Sid was now living in a small commune in the Shetland Islands, where he and his fellow communards were dedicated to the growing of implausibly large hydroponic onions. The other members of the commune were eccentric but not quite as unhinged as Sid. They believed that their ability to grow the four-foot legumes was wholly predicated on the orbital cycle of Saturn’s satellite, Ceres.
For a number of reasons this commune represented an almost perfect test bed for our research. It was remote, self-contained, and possessed a readily quantifiable sanity quotient which needed the bare minimum to assess. In addition the area around the commune contained several other examples of experimental living, left on the beach by the receding wave of the previous decade. It would be easy, therefore, to find a suitable control.
The Quantity Theory Multi-disciplinary Team set off for Shetland without further ado. Once there we would measure the quotient and then set about either exacerbating or palliating Sid. We then hoped to observe what effect, if any, this had on the other eight commune members.

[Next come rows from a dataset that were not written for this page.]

(* ===== verification/ControlFrames.v ===== *)
(** * Control-plane frames of [src/src/types.rs]

    Subscribe, ping, ready and shm-ready messages, and the routing functions
    [decode_client_frame] / [decode_server_frame*].  The wire structs are
    serialised by the third-party [wincode] crate: class [Wincode] holds its
    two functions per struct and [WincodeLaws] what the crate documents and the
    code relies on: values within the codec's limits round-trip, and fields are
    laid out in declaration order with [u8] as one byte, so that the version
    and tag are bytes 0 and 1 and do not affect the rest. *)

From stdpp Require Import prelude strings.
From Stdlib Require Import Strings.Byte.
From S2P Require Import Prelude Errors WireCodec DataFrames.

(** ** Messages *)
Record SlotToken := mkSlotToken { slot_index : Z; generation : Z }.

Record SubscriptionRequest := mkSubscriptionRequest {
  req_slot_token : option SlotToken;
  req_account_pubkeys : list (list byte);
  req_account_owners : list (list byte);
  req_include_transactions : bool;
}.

Record PingRequest := mkPingRequest { ping_slot_token : SlotToken }.
Record ConnectionReady := mkConnectionReady { ready_slot_token : SlotToken }.
Record ConnectionReadyShm := mkConnectionReadyShm {
  rs_slot_token : SlotToken;
  rs_ring_path : string;
  rs_ring_capacity : Z;
}.

#[export] Instance SlotToken_eq_dec : EqDecision SlotToken.
Proof. solve_decision. Defined.
#[export] Instance SubscriptionRequest_eq_dec : EqDecision SubscriptionRequest.
Proof. solve_decision. Defined.
#[export] Instance PingRequest_eq_dec : EqDecision PingRequest.
Proof. solve_decision. Defined.
#[export] Instance ConnectionReady_eq_dec : EqDecision ConnectionReady.
Proof. solve_decision. Defined.
#[export] Instance ConnectionReadyShm_eq_dec : EqDecision ConnectionReadyShm.
Proof. solve_decision. Defined.

Definition SubscriptionRequest_new (pks owners : list (list byte)) :
    SubscriptionRequest :=
  {| req_slot_token := None; req_account_pubkeys := pks;
     req_account_owners := owners; req_include_transactions := false |}.

Definition SubscriptionRequest_transactions : SubscriptionRequest :=
  {| req_slot_token := None; req_account_pubkeys := [];
     req_account_owners := []; req_include_transactions := true |}.

Definition with_slot_token (r : SubscriptionRequest) (t : option SlotToken) :
    SubscriptionRequest :=
  {| req_slot_token := t; req_account_pubkeys := req_account_pubkeys r;
     req_account_owners := req_account_owners r;
     req_include_transactions := req_include_transactions r |}.

Definition with_transactions (r : SubscriptionRequest) : SubscriptionRequest :=
  {| req_slot_token := req_slot_token r;
     req_account_pubkeys := req_account_pubkeys r;
     req_account_owners := req_account_owners r;
     req_include_transactions := true |}.

(** ** The wire structs *)
Record WireSubscriptionRequest := mkWireSubscriptionRequest {
  ws_wire_version : Z;
  ws_message_tag : Z;
  ws_slot_index : Z;
  ws_slot_generation : Z;
  ws_account_pubkeys : list (list byte);
  ws_account_owners : list (list byte);
  ws_include_transactions : bool;
}.

Record WirePingRequest := mkWirePingRequest {
  wp_wire_version : Z;
  wp_message_tag : Z;
  wp_slot_index : Z;
  wp_slot_generation : Z;
}.

Record WireConnectionReady := mkWireConnectionReady {
  wr_wire_version : Z;
  wr_message_tag : Z;
  wr_slot_index : Z;
  wr_slot_generation : Z;
}.

Record WireConnectionReadyShm := mkWireConnectionReadyShm {
  wrs_wire_version : Z;
  wrs_message_tag : Z;
  wrs_slot_index : Z;
  wrs_slot_generation : Z;
  wrs_ring_path : string;
  wrs_ring_capacity : Z;
}.

(** ** [wincode] *)
Class Wincode (W : Type) := {
  wincode_serialize : W → list byte + string;
  wincode_deserialize : list byte → W + string;
  (** values within the configured limits of the codec *)
  wincode_fits : W → Prop;
}.

(** The two leading [u8] fields every wire struct has. *)
Class HasHead (W : Type) := {
  head_version : W → Z;
  head_tag : W → Z;
  with_version_tag : W → Z → Z → W;
}.

Class WincodeLaws (W : Type) `{!Wincode W, !HasHead W} := {
  wincode_roundtrip w : wincode_fits w →
    ∃ bytes, wincode_serialize w = inl bytes ∧ wincode_deserialize bytes = inl w;
  wincode_layout w bytes : wincode_fits w → wincode_serialize w = inl bytes →
    ∃ rest, bytes = byte_of (head_version w) :: byte_of (head_tag w) :: rest ∧
      ∀ v t, is_u8 v → is_u8 t →
        wincode_fits (with_version_tag w v t) ∧
        wincode_serialize (with_version_tag w v t)
          = inl (byte_of v :: byte_of t :: rest);
}.

#[export] Instance subscription_head : HasHead WireSubscriptionRequest := {|
  head_version := ws_wire_version; head_tag := ws_message_tag;
  with_version_tag w v t :=
    mkWireSubscriptionRequest v t (ws_slot_index w) (ws_slot_generation w)
      (ws_account_pubkeys w) (ws_account_owners w) (ws_include_transactions w) |}.
#[export] Instance ping_head : HasHead WirePingRequest := {|
  head_version := wp_wire_version; head_tag := wp_message_tag;
  with_version_tag w v t :=
    mkWirePingRequest v t (wp_slot_index w) (wp_slot_generation w) |}.
#[export] Instance ready_head : HasHead WireConnectionReady := {|
  head_version := wr_wire_version; head_tag := wr_message_tag;
  with_version_tag w v t :=
    mkWireConnectionReady v t (wr_slot_index w) (wr_slot_generation w) |}.
#[export] Instance ready_shm_head : HasHead WireConnectionReadyShm := {|
  head_version := wrs_wire_version; head_tag := wrs_message_tag;
  with_version_tag w v t :=
    mkWireConnectionReadyShm v t (wrs_slot_index w) (wrs_slot_generation w)
      (wrs_ring_path w) (wrs_ring_capacity w) |}.

(** [serialize_wire!]: [expect] turns a failure into a panic. *)
Definition serialize_wire {W} `{!Wincode W} (w : W) : Res (list byte) :=
  match wincode_serialize w with inl b => Ok b | inr _ => Panic end.

(** [deserialize_wire!] *)
Definition deserialize_wire {W} `{!Wincode W} (bytes : list byte) (ctx : string) :
    Res W :=
  match wincode_deserialize bytes with
  | inl w => Ok w
  | inr e => Err (DecodeError (ctx +:+ ": " +:+ e))
  end.

(** The frames the two peers exchange. *)
Inductive ClientFrame :=
| Subscription (r : SubscriptionRequest)
| Ping (p : PingRequest).

Inductive ServerFrame :=
| SF_AccountUpdate (u : AccountUpdate)
| SF_TransactionUpdate (u : TransactionUpdate)
| SF_SlotUpdate (u : SlotUpdate)
| SF_ConnectionReady (r : ConnectionReady)
| SF_ConnectionReadyShm (r : ConnectionReadyShm).

Inductive ServerFrameWithMeta :=
| SFM_AccountUpdate (u : AccountUpdate) (m : AccountUpdateWireMeta)
| SFM_TransactionUpdate (u : TransactionUpdate) (m : AccountUpdateWireMeta)
| SFM_SlotUpdate (u : SlotUpdate) (m : AccountUpdateWireMeta)
| SFM_ConnectionReady (r : ConnectionReady)
| SFM_ConnectionReadyShm (r : ConnectionReadyShm).

(** The four codecs the control plane uses. *)
Class ControlCodecs := {
  cc_subscription :: Wincode WireSubscriptionRequest;
  cc_ping :: Wincode WirePingRequest;
  cc_ready :: Wincode WireConnectionReady;
  cc_ready_shm :: Wincode WireConnectionReadyShm;
}.

Class ControlCodecsLaws `{!ControlCodecs} := {
  ccl_subscription :: WincodeLaws WireSubscriptionRequest;
  ccl_ping :: WincodeLaws WirePingRequest;
  ccl_ready :: WincodeLaws WireConnectionReady;
  ccl_ready_shm :: WincodeLaws WireConnectionReadyShm;
}.

Section control.
Context {CC : ControlCodecs}.

(** The wire struct each [encode] builds. *)
Definition SubscriptionRequest_wire (r : SubscriptionRequest) :
    WireSubscriptionRequest :=
  let '(slot_index, slot_generation) :=
    match req_slot_token r with
    | Some t => (slot_index t, generation t)
    | None => (UNSET_SLOT_INDEX, 0)
    end in
  {| ws_wire_version := WIRE_VERSION; ws_message_tag := REQUEST_SUBSCRIBE_TAG;
     ws_slot_index := slot_index;
     ws_slot_generation := slot_generation;
     ws_account_pubkeys := req_account_pubkeys r;
     ws_account_owners := req_account_owners r;
     ws_include_transactions := req_include_transactions r |}.

Definition SubscriptionRequest_encode (r : SubscriptionRequest) : Res (list byte) :=
  serialize_wire (SubscriptionRequest_wire r).

Definition SubscriptionRequest_decode (bytes : list byte) : Res SubscriptionRequest :=
  let? wire := deserialize_wire (W:=WireSubscriptionRequest) bytes
                 "subscription request" in
  let? _ := ensure_wire (ws_wire_version wire) (ws_message_tag wire)
              REQUEST_SUBSCRIBE_TAG in
  let slot_token :=
    if negb (bool_decide (ws_slot_index wire = UNSET_SLOT_INDEX))
    then Some (mkSlotToken (ws_slot_index wire)
                           (ws_slot_generation wire))
    else None in
  Ok {| req_slot_token := slot_token;
        req_account_pubkeys := ws_account_pubkeys wire;
        req_account_owners := ws_account_owners wire;
        req_include_transactions := ws_include_transactions wire |}.

Definition PingRequest_wire (p : PingRequest) : WirePingRequest :=
  {| wp_wire_version := WIRE_VERSION; wp_message_tag := REQUEST_PING_TAG;
     wp_slot_index := slot_index (ping_slot_token p);
     wp_slot_generation := generation (ping_slot_token p) |}.

Definition PingRequest_encode (p : PingRequest) : Res (list byte) :=
  serialize_wire (PingRequest_wire p).

Definition PingRequest_decode (bytes : list byte) : Res PingRequest :=
  let? wire := deserialize_wire (W:=WirePingRequest) bytes "ping request" in
  let? _ := ensure_wire (wp_wire_version wire) (wp_message_tag wire)
              REQUEST_PING_TAG in
  if bool_decide (wp_slot_index wire = UNSET_SLOT_INDEX)
  then Err (MalformedPayload "ping request missing slot token")
  else Ok (mkPingRequest (mkSlotToken (wp_slot_index wire)
                                      (wp_slot_generation wire))).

It’s now difficult to appreciate the then popularity of this sort of exercise in communal living, and frankly I found it difficult to appreciate at the time. I think in retrospect that all those ‘alternative’ modes of living were little more than exercises in arrested development. Sleeping in bags, arguing and hair-pulling. It was really all a sort of giant ‘let’s camp in the garden, Mummy’ session. The onion-growers’ camp was no exception to this rule. A huddle of bothies, caulked, in some places well and with close attention, but in others simply stuffed up with back numbers of the Shetland Times . When the afternoons grew dark and the wind whistled over the tedious landscape, the rain drove out of the well of darkness and shot in distinct drops through the central living area, where pasty-faced lads and lasses squatted, hooking their hair back behind their ears, absorbed in french knitting, macramé, and writing home.
In this context the team were called upon to operate just as much as anthropologists as psychologists. There was no way that the commune was going to accept us for the period of time necessary to complete our experiments if we didn’t, at least superficially, show some sympathy with the ideas they espoused. So it was that I found myself night after night, the dirty denim of my acquired ‘jeans’ slow-burning my bent knees, as one communard or other, their minds stupidly stupefied by marijuana, attempted to discourse on ley lines, shiatsu, or some Tantric rubbish.
Of course we took our own mental profile, our own sanity quotient. Both as a group per se and combined with the communards. We then were able to allow for it in the context of the fluctuations we attempted to engineer. When the experiments were completed and the data collected from the ‘control’ commune, where Phillip Hurst had been conducting his own lonely vigil, we found that the results were far better than we could have hoped for.
The manipulations of the given distribution of sanity within the commune had, by any standards, been crude. When we wanted to palliate Sid’s symptoms: his delusions, his paranoid fantasies, and especially his lively but imaginary social life, we would simply sedate him heavily with Kendal Mint Cake laced with Largactil. He stopped hearing voices, and the world ceased to resolve itself into a hideously complex, Chinese marquetry of interlocking conspiracies. Even his ‘friends’ went away. All but one, that is. An enigmatic welder from Wearside called George Stokes still insisted on manifesting himself.